In the first days, I was beautifully guided by the readings in Glimpses of God’s Heart. Take, for example, the reading for November 29th, the day after my surgery:

November 29 in Glimpses of Gods Heart

My treasure, my love:

This is one of those times

when I am asking you to trust me

even though what is happening

does not make sense to you

and is not pleasing to you.

Will you do that?

What I am asking of you

is similar to what I asked of Abraham

when I moved him out of his home in Harran:

To step out into the unknown, the unfamiliar, the uncomfortable.

You will need to trust

that I truly am causing you to will and to do my pleasure.

Will you do that?

You also will need to trust

that I actually will “work out (my) plans for (your) life”

and that I am “(guiding) you along the best pathway for your life.”

Will you choose to trust me?

Will you choose to embrace what I am doing?

Indeed, that is the question! The answer is self-evident, but doing it? I keep falling into my default mode of resisting that which I find unacceptable. Then I mire in misery until I remember the relief and joy that comes with surrendering my life into the care of my loving God.

One day, about a month after the surgery—Christmas Day actually—I found myself in that resisting place. I was resenting the time it was taking to address the cancer issue. This just was not what I wanted to be doing with my time and energy! The reading in Glimpses of God’s Heart for that day (December 25) was about living a life of surrender:

 December 25 in Glimpses of Gods Heart

Still and quiet your soul, my love,

and listen to my still small voice.

I am within you making everything new.

I am transforming

your mind, your body, your heart, and your will.

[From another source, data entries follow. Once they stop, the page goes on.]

(** C3.  When the remote channel was opened and no error was recorded
    before it is closed (the context reported none), a close error [io.EOF]
    of the remote channel is suppressed: the handler returns the result of
    closing the local connection, exactly as if the remote close had
    succeeded, and so never an [io.EOF] of the remote channel's.  Any other
    close error of the remote channel is what the handler returns; and when
    an earlier error exists, the handler returns that one, whatever closing
    the remote channel reports. *)
Theorem handleConnection_suppresses_spurious_EOF
    (fwd : PortForwarder) (ctx : Context) (id : channelID) (conn channel : ReadWriteCloser)
    (w w' : world) (r : error) :
  runs (handleConnection fwd ctx id conn, w) (Ret r, w') ->
  openStreamingChannel (session fwd) (opened w) id = (channel, nil_error) ->
  (cause ctx = None -> rwc_close channel = Some io_EOF ->
   r = rwc_close conn
   /\ r = recorded_close_error (mkRWC (rwc_id channel) (rwc_reads channel)
                                      (rwc_write channel) nil_error) conn)
  /\ (cause ctx = None -> forall e, rwc_close channel = Some e -> e <> io_EOF -> r = Some e)
  /\ (forall e0, cause ctx = Some e0 -> r = Some e0).
Proof.
  intros Hrun Hopen. apply handleConnection_runs in Hrun. rewrite Hopen in Hrun.
  destruct Hrun as (_ & Hr & _).
  split; [|split].
  - intros Hc Hclose. rewrite Hc in Hr. unfold recorded_close_error in *.
    rewrite Hclose in Hr. cbn in Hr. cbn. split; exact Hr.
  - intros Hc e Hclose Hne. rewrite Hc in Hr. unfold recorded_close_error in Hr.
    rewrite Hclose in Hr. destruct e; try contradiction; exact Hr.
  - intros e0 Hc. rewrite Hc in Hr. exact Hr.
Qed.

(** C4.  The value [handleConnection] returns is the first non-nil one of
    the channel-open failure, the context's error and the first recorded
    close error, in this order; and whichever it is, the local connection
    has been closed, and so has the remote channel when it was opened. *)
Theorem handleConnection_result_priority
    (fwd : PortForwarder) (ctx : Context) (id : channelID) (conn : ReadWriteCloser)
    (w w' : world) (r : error) :
  runs (handleConnection fwd ctx id conn, w) (Ret r, w') ->
  let channel := fst (openStreamingChannel (session fwd) (opened w) id) in
  let open_err := snd (openStreamingChannel (session fwd) (opened w) id) in
  r = first_non_nil
        [ match open_err with Some e => open_failure e | None => nil_error end;
          ctx_Err ctx w';
          recorded_close_error channel conn ]
  /\ closes Local (rwc_id conn) (trace w) < closes Local (rwc_id conn) (trace w')
  /\ (open_err = None ->
      closes Remote (rwc_id channel) (trace w) < closes Remote (rwc_id channel) (trace w')).
Proof.
  intros Hrun. apply handleConnection_runs in Hrun.
  destruct (openStreamingChannel (session fwd) (opened w) id) as [channel [e|]]; cbn.
  - destruct Hrun as (Hr & Ht). rewrite Ht, closes_same_Local.
    split; [exact Hr|]. split; [cbn; lia|discriminate].
  - destruct Hrun as (Hd & Hr & Ht). unfold ctx_Err. rewrite Hd, Ht, closes_same_Local.
    split; [|split].
    + rewrite Hr. destruct (cause ctx); [reflexivity|].
      destruct (recorded_close_error channel conn); reflexivity.
    + cbn. lia.
    + intros _. rewrite closes_Remote_Local, closes_same_Remote. cbn [closes]. lia.
Qed.

(** C5.  On every return of [handleConnection] the local connection has
    been closed exactly once, also when the remote channel could not be
    opened, in which case no remote channel was closed; when the channel was
    opened it has been closed exactly once, and no other stream was closed. *)
Theorem handleConnection_closes_exactly_once
    (fwd : PortForwarder) (ctx : Context) (id : channelID) (conn : ReadWriteCloser)
    (w w' : world) (r : error) :
  runs (handleConnection fwd ctx id conn, w) (Ret r, w') ->
  closes Local (rwc_id conn) (trace w') = S (closes Local (rwc_id conn) (trace w))
  /\ (forall c, c <> rwc_id conn -> closes Local c (trace w') = closes Local c (trace w))
  /\ match openStreamingChannel (session fwd) (opened w) id with
     | (_, Some _) => forall c, closes Remote c (trace w') = closes Remote c (trace w)
     | (channel, None) =>
         closes Remote (rwc_id channel) (trace w')
         = S (closes Remote (rwc_id channel) (trace w))
         /\ (forall c, c <> rwc_id channel ->
                       closes Remote c (trace w') = closes Remote c (trace w))
     end.
Proof.
  intros Hrun. apply handleConnection_runs in Hrun.
  destruct (openStreamingChannel (session fwd) (opened w) id) as [channel [e|]].
  - destruct Hrun as (_ & Ht). rewrite Ht.
    split; [rewrite closes_same_Local; reflexivity|]. split.
    + intros c Hc. rewrite closes_other_Local by exact Hc. reflexivity.
    + intros c. reflexivity.
  - destruct Hrun as (_ & _ & Ht). rewrite Ht.
    split; [rewrite closes_same_Local; reflexivity|]. split; [|split].
    + intros c Hc. rewrite closes_other_Local by exact Hc. reflexivity.
    + rewrite closes_Remote_Local, closes_same_Remote. reflexivity.
    + intros c Hc. rewrite closes_Remote_Local. rewrite closes_other_Remote by exact Hc.
      reflexivity.
Qed.

(** ** The entry points *)

Lemma shareRemotePort_step (fwd : PortForwarder) (ctx : Context) (pd : bool) (w : world) :
  tstep pd Continue (shareRemotePort fwd ctx) w =
  Some (Ret (fst (startSharing (session fwd) (name fwd) (remotePort fwd)), nil_error),
        log (EvStartSharing (name fwd) (remotePort fwd)) w,
        []).
Proof.
  unfold shareRemotePort. cbn.
  destruct (startSharing (session fwd) (name fwd) (remotePort fwd)) as [id [e|]]; reflexivity.
Qed.

Lemma ForwardToListener_step (fwd : PortForwarder) (ctx : Context) (pd : bool) (w : world) :
  tstep pd Continue (ForwardToListener fwd ctx) w =
  Some (launch ctx (AcceptLoop fwd ctx
                      (fst (startSharing (session fwd) (name fwd) (remotePort fwd)))),
        log (EvStartSharing (name fwd) (remotePort fwd)) w,
        []).
Proof.
  unfold ForwardToListener, shareRemotePort. cbn.
  destruct (startSharing (session fwd) (name fwd) (remotePort fwd)) as [id [e|]]; reflexivity.
Qed.

Lemma Forward_step (fwd : PortForwarder) (ctx : Context) (conn : ReadWriteCloser)
    (pd : bool) (w : world) :
  tstep pd Continue (Forward fwd ctx conn) w =
  Some (launch ctx (StreamHandler fwd ctx
                      (fst (startSharing (session fwd) (name fwd) (remotePort fwd))) conn),
        log (EvStartSharing (name fwd) (remotePort fwd)) w,
        []).
Proof.
  unfold Forward, shareRemotePort. cbn.
  destruct (startSharing (session fwd) (name fwd) (remotePort fwd)) as [id [e|]]; reflexivity.
Qed.

Lemma returned_stays (s s' : state) (l : label) (r : error) :
  st_main s = Ret r -> step l s = Some s' -> st_main s' = Ret r.
Proof.
  intros Hm Hstep. destruct s as [w m pool]. cbn in Hm. subst m.
  destruct l as [pd|i|]; cbn in Hstep.
  - discriminate.
  - destruct (nth_error pool i) as [[g p]|]; [|discriminate].
    destruct (tstep false (body g) p w) as [[[p1 w1] gs]|]; [|discriminate].
    inversion Hstep; subst. reflexivity.
  - destruct (done w); [discriminate|]. inversion Hstep; subst. reflexivity.
Qed.

(** C6, as amended.  [ForwardToListener] returns one value: the first error
    a connection handler or the accept loop sent, or the context's error,
    the latter only when the context is done.  If the context is not done
    when it returns, it returns the first error sent; if nothing was sent,
    it returns the context's error; when both have occurred either may be
    returned.  Nothing that happens afterwards changes the value returned. *)
Theorem ForwardToListener_returns_one_signal
    (fwd : PortForwarder) (ctx : Context) (cancelled : bool)
    (listen : list (ReadWriteCloser * error)) (s : state) (r : error) :
  reachable (call_ForwardToListener fwd ctx cancelled listen) s ->
  st_main s = Ret r ->
  ((exists rest, sent (st_world s) = r :: rest)
   \/ (done (st_world s) = true /\ r = cause ctx))
  /\ (done (st_world s) = false -> exists rest, sent (st_world s) = r :: rest)
  /\ (sent (st_world s) = [] -> r = cause ctx)
  /\ (forall l s', step l s = Some s' -> st_main s' = Ret r).
Proof.
  intros Hreach Hret.
  destruct (@phase_inv_returned fwd ctx (ForwardToListener fwd ctx) (AcceptLoop fwd ctx)
              (ForwardToListener_step fwd ctx) cancelled listen s r Hreach Hret)
    as (_ & [(_ & rest & Hs) | (_ & Hd & Hr)]).
  - split; [left; eauto|]. split; [eauto|]. split.
    + intros Hnil. rewrite Hnil in Hs. discriminate.
    + intros l s' Hstep. eapply returned_stays; eassumption.
  - split; [right; auto|]. split; [|split].
    + intros Hf. congruence.
    + intros _. exact Hr.
    + intros l s' Hstep. eapply returned_stays; eassumption.
Qed.

(** C10.  With a context whose [Err] is non-nil once it is done, whatever
    [ForwardToListener] or [Forward] returns is a non-nil error. *)
Theorem entry_points_return_non_nil
    (fwd : PortForwarder) (ctx : Context) (cancelled : bool)
    (listen : list (ReadWriteCloser * error)) (conn : ReadWriteCloser)
    (s : state) (r : error) :
  conforming ctx ->
  reachable (call_ForwardToListener fwd ctx cancelled listen) s
  \/ reachable (call_Forward fwd ctx cancelled conn) s ->
  st_main s = Ret r ->
  r <> nil_error.
Proof.
  intros Hctx Hreach Hret.
  assert (H : nonnil_ok (st_world s)
              /\ ((recvd (st_world s) = [r] /\ exists rest, sent (st_world s) = r :: rest)
                  \/ (recvd (st_world s) = [] /\ done (st_world s) = true /\ r = cause ctx))).
  { destruct Hreach as [Hreach|Hreach].
    - exact (@phase_inv_returned fwd ctx (ForwardToListener fwd ctx) (AcceptLoop fwd ctx)
               (ForwardToListener_step fwd ctx) cancelled listen s r Hreach Hret).
    - exact (@phase_inv_returned fwd ctx (Forward fwd ctx conn)
               (fun id => StreamHandler fwd ctx id conn)
               (Forward_step fwd ctx conn) cancelled [] s r Hreach Hret). }
  destruct H as ([_ Hn] & [(Hr & _) | (_ & _ & Hr)]).
  - apply Hn. rewrite Hr. left. reflexivity.
  - rewrite Hr. exact Hctx.
Qed.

You can cooperate with this process

by surrendering to me each day.

Your act of surrender clears the way

for me to do this transforming work.

Surrendering is not just something you do

when you are experiencing fear.

No, my desire is for you to live a life of surrender.

Take your cue from Jesus

and surrender to me minute by minute.

You will find that the surrendered life is a life of power.

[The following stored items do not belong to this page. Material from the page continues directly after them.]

(** [s.lower()] *)
Fixpoint lower (s : string) : string :=
  match s with
  | EmptyString => EmptyString
  | String c s' => String (lower_char c) (lower s')
  end.

Definition is_empty (s : string) : bool :=
  match s with EmptyString => true | _ => false end.

(** [s.split()]: the maximal runs of non-whitespace characters.  [cur] is
    the word being read. *)
Fixpoint split_from (cur : string) (s : string) : list string :=
  match s with
  | EmptyString => if is_empty cur then [] else [cur]
  | String c s' =>
      if isspace c
      then (if is_empty cur then split_from EmptyString s'
            else cur :: split_from EmptyString s')
      else split_from (cur ++ String c EmptyString) s'
  end.

Definition split (s : string) : list string := split_from EmptyString s.

(** [needle in hay] on strings: [needle] occurs as a substring. *)
Fixpoint str_in (needle hay : string) {struct hay} : bool :=
  if String.prefix needle hay then true
  else match hay with
       | EmptyString => false
       | String _ hay' => str_in needle hay'
       end.

(** [sep.join(l)] *)
Fixpoint join (sep : string) (l : list string) : string :=
  match l with
  | [] => EmptyString
  | [x] => x
  | x :: l' => x ++ sep ++ join sep l'
  end.

(** The lines of a multi-line literal. *)
Definition lines (l : list string) : string := join nl l.

(** [str(n)] for an [int]. *)
Definition str (n : Z) : string := NilZero.string_of_int (Z.to_int n).

(** [len(l)] *)
Definition len {A : Type} (l : list A) : Z := Z.of_nat (List.length l).

(** [l[:n]] for [n >= 0]. *)
Definition upto {A : Type} (n : nat) (l : list A) : list A := firstn n l.

(** [set(l)] of strings, as a duplicate-free list. *)
Definition set (l : list string) : list string := nodup string_dec l.

Definition mem (x : string) (l : list string) : bool :=
  existsb (String.eqb x) l.

(** [a & b] on sets of strings. *)
Definition inter (a b : list string) : list string :=
  List.filter (fun x => mem x b) a.

(** *** binary64, as much of it as [int(n * c)] needs

    A finite double is [m * 2^e] with [|m| < 2^53].  [round53 n e] rounds
    the exact value [n * 2^e] ([n >= 0]) to 53 significant bits, ties to
    even. *)
Definition round53 (n e : Z) : Z * Z :=
  let bits := Z.log2 n + 1 in
  if bits <=? 53 then (n, e)
  else
    let k := bits - 53 in
    let q := Z.shiftr n k in
    let r := Z.land n (Z.ones k) in
    let half := Z.shiftl 1 (k - 1) in
    let q' := if (half <? r) || ((r =? half) && Z.odd q) then q + 1 else q in
    (q', e + k).

(** The value [m * 2^e] is at least [2^1024]: it does not fit a double. *)
Definition too_large (m e : Z) : bool :=
  (0 <? m) && (1024 <? Z.log2 m + 1 + e).

(** [int(n * c)] for an [int] [n] and the double [c = cm * 2^ce > 0]:
    [n] is converted to a double ([OverflowError] when it does not fit),
    the product is rounded once, and [int()] truncates toward zero
    ([OverflowError] on an infinite product). *)
Definition int_mul_float (n cm ce : Z) : Result Z :=
  let '(m1, e1) := round53 (Z.abs n) 0 in
  if too_large m1 e1 then Raise "int too large to convert to float"
  else
    let '(m2, e2) := round53 (m1 * cm) (e1 + ce) in
    if too_large m2 e2 then Raise "cannot convert float infinity to integer"
    else
      let mag := if 0 <=? e2 then Z.shiftl m2 e2 else Z.shiftr m2 (- e2) in
      Ok (Z.sgn n * mag).

(** The doubles nearest to 0.8 and 1.2. *)
Definition c0_8 : Z * Z := (7205759403792794, -53).
Definition c1_2 : Z * Z := (5404319552844595, -52).

(** [int(n * 0.8)] and [int(n * 1.2)] *)
Definition int_mul_0_8 (n : Z) : Result Z := int_mul_float n (fst c0_8) (snd c0_8).
Definition int_mul_1_2 (n : Z) : Result Z := int_mul_float n (fst c1_2) (snd c1_2).

End Py.
Export Py.


(** ** app/models/schemas.py *)

(** A JSON value: what [json.loads] hands to the code, and the values of the
    free-form [structured_data] dict. *)
#[local] Unset Elimination Schemes.
Inductive Json : Type :=
| JNull
| JBool (b : bool)
| JInt (n : Z)
| JStr (s : string)
| JList (l : list Json)
| JObj (fields : list (string * Json)).
#[local] Set Elimination Schemes.

Inductive JobStatus : Type := pending | running | completed | failed.

Module JobStatus_.
(** [status.value] *)
Definition value (s : JobStatus) : string :=
  match s with
  | pending => "pending"
  | running => "running"
  | completed => "completed"
  | failed => "failed"
  end.
End JobStatus_.

Inductive Language : Type := en.

Module SERPResult.
Record t : Type := mk { rank : Z; url : string; title : string; snippet : string }.
End SERPResult.

Module SERPAnalysis.
Record t : Type := mk {
  primary_keyword : string;
  secondary_keywords : list string;
  topics : list string;
  faqs : list string }.
End SERPAnalysis.

Module OutlineSection.
Record t : Type := mk {
  heading_level : Z;
  heading : string;
  slug : string;
  summary : string }.
End OutlineSection.

Module Outline.
Record t : Type := mk { title : string; sections : list OutlineSection.t }.
End Outline.

Module InternalLinkSuggestion.
Record t : Type := mk { anchor_text : string; target_slug : string }.
End InternalLinkSuggestion.

Module ExternalReference.
Record t : Type := mk {
  title : string;
  url : string;
  suggested_section_slug : string;
  context_reason : string }.
End ExternalReference.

The surrendered life is a life of love.

The surrendered life is a life of service.

The surrendered life is a life of peace and joy.

The surrendered life is a life of victory.

I have chosen to live in you

and to hide your life in me

so that you can live a surrendered life.

That, my love, is the Good News that Jesus came to bring.

Enjoy Christmas this year, celebrating this Good News.

Sigh. So I chose to surrender. Here is what I sensed God say in response to my decision to surrender on that day, the month before last:

December 25, 2018

Beautiful friend:

I am with you in this moment.

It was precisely to be able to be with you in this moment

that I came to earth as an infant.

So let’s just be together with this cancer thing.

Let’s live it together.

And I do mean live it!

Be with it.

Accept it.

Even embrace it.

Resisting or resenting it will not change reality.

Instead, this behavior squanders energy.

I advocate embracing this part of your journey.

Embrace it with enthusiasm.

You like a challenge!

Take on this challenge with your typical vigor.

You can expect that I will provide what you need all along the way. 

Oh my goodness! I had no idea the herculean challenge that lay before me! I’ll write about it in my next blog.

In the meantime, how can I possibly express my gratitude for the compassionate, wise, and loving care I experience in my relationship with God?